Segment Start: Input data
(** X19.  The pages of the task table tile the sorted list: the pages
    from 1 to [totalPages], one after the other, are the list; each of
    them holds at least one and at most [itemsPerPage] tasks, each but
    the last holds [itemsPerPage]; a page after the last is empty, and
    there is no page exactly when the list is empty. *)
Theorem pages_tile_the_list {A} (sortedTasks : list A)
    (itemsPerPage : positive) :
  let pages := TasksTable.totalPages sortedTasks itemsPerPage in
  List.concat
    (map (fun p => TasksTable.paginatedTasks sortedTasks p itemsPerPage)
       (TasksTable.pagesUpTo pages))
  = sortedTasks
  /\ (forall p, 1 <= p <= pages ->
        let page := TasksTable.paginatedTasks sortedTasks p itemsPerPage in
        (1 <= List.length page <= Pos.to_nat itemsPerPage)%nat
        /\ (p < pages -> List.length page = Pos.to_nat itemsPerPage))
  /\ (forall p, pages < p ->
        TasksTable.paginatedTasks sortedTasks p itemsPerPage = [])
  /\ (pages = 0 <-> sortedTasks = []).
Proof.
  cbv zeta.
  destruct (totalPages_bounds sortedTasks itemsPerPage) as (H0 & Hlo & Hhi).
  set (pages := TasksTable.totalPages sortedTasks itemsPerPage) in *.
  set (n := Pos.to_nat itemsPerPage).
  assert (Hn : Z.of_nat n = Z.pos itemsPerPage) by (subst n; lia).
  split; [|split; [|split]].
  - unfold TasksTable.pagesUpTo. rewrite map_map.
    rewrite (map_ext _ (fun i => firstn n (skipn (i * n) sortedTasks)))
      by (intros i; apply paginatedTasks_run).
    unfold n. rewrite pages_concat. apply firstn_all2. fold n. nia.
  - intros p Hp.
    replace p with (Z.of_nat (Z.to_nat (p - 1)) + 1) by lia.
    rewrite paginatedTasks_run. fold n.
    rewrite length_firstn, length_skipn.
    destruct (Z.eqb_spec pages 0); [lia|]. cbn [Z.b2z] in Hlo.
    split; [nia|]. intros Hlt. nia.
  - intros p Hp. destruct (Z.le_gt_cases 1 p) as [H1|H1].
    + replace p with (Z.of_nat (Z.to_nat (p - 1)) + 1) by lia.
      rewrite paginatedTasks_run. fold n.
      rewrite skipn_all2; [apply firstn_nil | nia].
    + lia.
  - destruct (Z.eqb_spec pages 0) as [E|E]; cbn [Z.b2z] in Hlo.
    + split; [intros _|intros _; exact E].
      destruct sortedTasks; [reflexivity | cbn in Hhi; lia].
    + split; [lia|]. intros ->. cbn in Hlo. nia.
Qed.
(* ===== verification/Prelude.v ===== *)
(** * libhs, verified

    libhs (sources under src/) enumerates, watches and opens HID and serial
    devices on Linux, Windows and macOS. Every component is a C file with a
    variant per system; this development models them as they are written and
    proves what they promise.

    ** How the code is modelled

    A C function is a command [M (st W) A] (this file): it takes the state
    and gives a value and a new state, or a [fault] (an access to memory that
    is not allocated, a failed [assert], a signed overflow, an index out of an
    array, a division by zero), or runs out of the fuel that bounds its loops.
    A theorem of the form "... = Done ..." therefore says that the function
    returns and does nothing undefined. [wp] is the weakest precondition of a
    command and [wp_step] executes one step of it.

    The state [st W] (State) has the world [W], the static variables of
    src/common.c, and the memory: the objects at their addresses, with a
    finite map per field for the nodes of the intrusive lists and tables, so
    that a freed object has no fields. Components with objects of their own
    extend it ([dst] of HidDarwin, [mst] of MonitorDarwin, [enum_state] of
    EnumWin32, [nst] of MonitorWin32), and [zoom] lifts a command to the larger state. Integers are
    Z with the wrap-around of their width written out. The systems are classes
    over [W]: [Posix] and [TermiosApi], [Udev], [Win32], [Cfgmgr] and
    [Win32Window], [Mach], [CoreFoundation], [IOKit], [IORegistry] and
    [IONotification], [Allocator] and [Console] hold the calls, as
    functions of the world; what a theorem assumes of a call is a named
    hypothesis ([poll_documented], [pipe_documented], [registry_documented], ...),
    and each has an instance that satisfies it, on which the witnesses run.
    Fuel: a loop over a structure takes its size, and a restarted system call
    the number of signals still to come plus one; the theorems ask for that
    much and no more.

    Threads: the two handles with a thread of their own (src/hid_darwin.c) and
    the monitor of Windows share lists under a mutex. A critical section is one
    command, which faults when the mutex is not free; the write to the pipe
    that follows a section is a command of its own. The theorems are about
    every sequence of these steps ([hid_run], [turn]), so about every
    interleaving of the threads. A wait or a join that nothing would end is
    the fault [Deadlock].

    ** The files

    - Prelude: commands, machine integers, chains of pointers, automation.
    - Cstring, Compat: [strtoul], [sscanf("%u")], decimal printing, and
      src/compat.c: strrpbrk, stpcpy, asprintf and vasprintf.
    - DList: src/list.h. [dlist] relates a ring of nodes to a list; the
      operations are those of lists, and the loop macro visits the nodes in
      order even when the body removes the current one.
    - Common: src/common.c. Errors, log and masks.
    - Htable: src/htable.c and src/htable.h. [htable_rep] relates the array and
      its rings to buckets; the operations are those of buckets.
    - State, Device: struct hs_device, references and handles (src/device.c).
    - Heap: allocation of blocks, [strdup].
    - Monitor, MonitorSpec: src/monitor.c. The specification is a list of
      callbacks and a finite map from keys and interfaces to devices; each
      operation, and each run of operations, refines it. Also creation,
      release, and three defects shown by computation.
    - Posix, Platform: the calls of POSIX; src/platform.c and
      src/platform_posix.c (clock, timeouts, descriptor sets, hs_poll, the
      version of the kernel).
    - PosixDevice, SerialPosix: src/device_posix.c and src/serial_posix.c.
    - HidLinux: src/hid_linux.c. The parser of report descriptors is correct on
      every balanced descriptor and safe on every array; reads give a report
      with its ID first for every version of the kernel.
    - Discovery: what the discovery of devices shares on every system: a new
      device, the memory it adds, the result of a callback, and how callbacks
      that keep their hands off the registry behave.
    - World: what a command does to a part of the world ([alters], [steady]) and
      to a count of its resources ([counts]).
    - Lifetime: [owns], a monitor, its devices and callbacks and every block
      they have, over the memory before it: what creation gives, the registry
      keeps and release takes back, on every system.
    - Session: what a program does with a monitor. [Discovery] is the interface of
      the discovery of a system, [Promises] what it owes to a program; a session
      over any discovery that keeps its promises leaves nothing behind.
    - MonitorLinux, MonitorLinuxSpec: src/monitor_linux.c over libudev. A
      device holds what udev says; an enumeration frees what it allocates;
      hs_monitor_new fails without a trace; hs_monitor_refresh does what the
      waiting events say, in order, up to the first callback that objects.
    - SessionLinux: the discovery of Linux keeps the promises of Session: no
      memory, descriptor or object of libudev is left behind.
    - Examples, ExamplesLinux: the programs of src/examples/ over [Discovery].
      Their callbacks only print; monitor_devices ends when RETURN is pressed or
      something fails, and on Linux leaves nothing behind. Both are run, with
      what they print.
    - Win32, DeviceWin32, SerialWin32, HidWin32: src/platform_win32.c,
      src/device_win32.c, src/serial_win32.c, src/hid_win32.c. Messages lose
      their line ends and nothing else; hs_poll gives the object that is
      signaled. Opening and closing are balanced; serial reads are a stream;
      HID reads are messages.
    - UsbWin32, UsbWin32Spec: the first half of src/monitor_win32.c, paths,
      identifiers, strings and locations. An identifier survives the trip
      through the path of its interface; the location of a device is its path
      of ports in the tree of the configuration manager.
    - EnumWin32, EnumWin32Spec: src/monitor_win32.c from read_hid_properties to
      hs_enumerate. A device holds what the system says or nothing is left of
      it; an enumeration frees what it allocates.
    - MonitorWin32, MonitorWin32Spec: src/monitor_win32.c, the thread, the
      queue of notifications and hs_monitor_refresh. No notification is lost
      or reordered by a refresh, and the event is set while one waits; what
      hs_monitor_new does lose is shown by computation.
    - PlatformDarwin: the clock and hs_poll of src/platform_darwin.c, which
      gives the first descriptor that select leaves in its set.
    - HidDarwin, HidDarwinSpec: src/hid_darwin.c. The callbacks and the readers
      implement a bounded queue, in order, whose readiness is never lost;
      opening gives everything back on an error, closing always.
    - Location: the string of a location, and the order of its ports, which
      src/monitor_win32.c and src/monitor_darwin.c build alike.
    - CoreFoundation: references and numbers, shared by the files for macOS.
    - UsbDarwin, UsbDarwinSpec: the first half of src/monitor_darwin.c, the
      properties of the I/O Registry, locations and process_darwin_device. A
      device holds what the registry says or nothing is left of it; every
      reference to an object of the kernel is released.
    - MonitorDarwin, MonitorDarwinSpec: src/monitor_darwin.c, iterators, the
      controllers, hs_enumerate and the monitor. An enumeration is balanced; a
      refresh makes the calls of the messages in order, up to the first that
      fails, each with its effect on the registry; the removal of a session
      with more than 15 digits removes nothing.
    - MonitorDarwinLife, SessionDarwin: what hs_monitor_new takes of the kernel,
      iterators, ports and a kqueue, and that hs_monitor_free gives it back; the
      discovery of macOS keeps the promises of Session.

    A definition keeps the name of the function it models; the parts of a long
    function have definitions of their own next to it.

    ** What is not modelled

    The cleanup thread of device_win32.c (Windows XP) is a definition whose
    start is a call of the system. The messages that reach the window of a
    monitor and the reports that reach a run loop are arguments; those that
    reach the ports of a monitor of macOS are a script of the world. The lock
    of the list of controllers of macOS is not modelled: its critical section
    is one step. [printf] formats are rendered by the definitions
    that log. The shift of a byte of 128 or more by 24 in
    hid_linux.c, a signed overflow in C, is modelled with the wrap-around that
    the compilers the library supports give it. Of the constructors and
    destructors (_HS_INIT, _HS_EXIT), those that only look up an address
    (device_win32.c) or make and delete a lock (monitor_win32.c) are left out.
    The macros of util.h are part of the definitions that use them. *)

From Stdlib Require Export ZArith Lia.
From stdpp Require Export strings numbers base gmap list.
Segment End: Input data
Task to complete =
Set down, exactly as they appear above, all lines from the one that has "(1 <= List.length" down to the one that has "destruct (totalPages_bounds sortedTasks", including those two and no others.

Expected answer =
        (1 <= List.length page <= Pos.to_nat itemsPerPage)%nat
        /\ (p < pages -> List.length page = Pos.to_nat itemsPerPage))
  /\ (forall p, pages < p ->
        TasksTable.paginatedTasks sortedTasks p itemsPerPage = [])
  /\ (pages = 0 <-> sortedTasks = []).
Proof.
  cbv zeta.
  destruct (totalPages_bounds sortedTasks itemsPerPage) as (H0 & Hlo & Hhi).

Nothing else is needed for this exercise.